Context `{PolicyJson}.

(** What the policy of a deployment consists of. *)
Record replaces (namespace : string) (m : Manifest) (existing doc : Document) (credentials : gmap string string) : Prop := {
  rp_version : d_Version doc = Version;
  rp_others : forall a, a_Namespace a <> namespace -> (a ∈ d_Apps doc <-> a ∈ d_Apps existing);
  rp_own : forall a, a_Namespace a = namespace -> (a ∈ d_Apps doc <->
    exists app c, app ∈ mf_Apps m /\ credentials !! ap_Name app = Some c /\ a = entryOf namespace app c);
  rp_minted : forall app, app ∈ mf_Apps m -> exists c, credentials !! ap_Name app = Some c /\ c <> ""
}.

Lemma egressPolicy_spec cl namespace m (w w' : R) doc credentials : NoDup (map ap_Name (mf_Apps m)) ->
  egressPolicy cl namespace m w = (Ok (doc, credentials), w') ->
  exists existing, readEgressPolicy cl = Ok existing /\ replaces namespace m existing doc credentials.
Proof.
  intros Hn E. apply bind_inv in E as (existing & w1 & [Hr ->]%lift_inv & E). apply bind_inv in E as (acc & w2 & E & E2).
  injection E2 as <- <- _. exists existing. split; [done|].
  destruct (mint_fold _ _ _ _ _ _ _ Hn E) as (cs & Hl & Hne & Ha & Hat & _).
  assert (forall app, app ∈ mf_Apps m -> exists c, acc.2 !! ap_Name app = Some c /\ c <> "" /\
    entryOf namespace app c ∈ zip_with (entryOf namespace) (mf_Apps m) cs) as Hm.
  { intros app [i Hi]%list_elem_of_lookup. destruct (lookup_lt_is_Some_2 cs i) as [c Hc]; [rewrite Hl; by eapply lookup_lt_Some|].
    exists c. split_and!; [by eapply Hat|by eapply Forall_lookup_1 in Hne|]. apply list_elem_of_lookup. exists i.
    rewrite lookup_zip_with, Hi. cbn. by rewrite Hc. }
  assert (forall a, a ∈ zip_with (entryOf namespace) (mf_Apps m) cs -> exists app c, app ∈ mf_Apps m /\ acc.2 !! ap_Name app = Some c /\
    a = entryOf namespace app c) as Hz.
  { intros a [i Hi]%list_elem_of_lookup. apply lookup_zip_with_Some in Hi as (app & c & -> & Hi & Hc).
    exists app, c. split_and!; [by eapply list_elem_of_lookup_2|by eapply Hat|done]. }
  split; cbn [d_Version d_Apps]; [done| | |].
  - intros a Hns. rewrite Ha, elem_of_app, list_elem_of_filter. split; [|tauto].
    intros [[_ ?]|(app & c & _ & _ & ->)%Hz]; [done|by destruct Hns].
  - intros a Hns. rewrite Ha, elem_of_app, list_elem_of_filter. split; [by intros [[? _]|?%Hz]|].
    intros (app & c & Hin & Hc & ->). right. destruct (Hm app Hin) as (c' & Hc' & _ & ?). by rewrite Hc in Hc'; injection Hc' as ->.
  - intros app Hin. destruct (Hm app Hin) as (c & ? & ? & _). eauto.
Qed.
* * * * * * *
List every line above containing the word "assert".

  assert (forall app, app ∈ mf_Apps m -> exists c, acc.2 !! ap_Name app = Some c /\ c <> "" /\
  assert (forall a, a ∈ zip_with (entryOf namespace) (mf_Apps m) cs -> exists app c, app ∈ mf_Apps m /\ acc.2 !! ap_Name app = Some c /\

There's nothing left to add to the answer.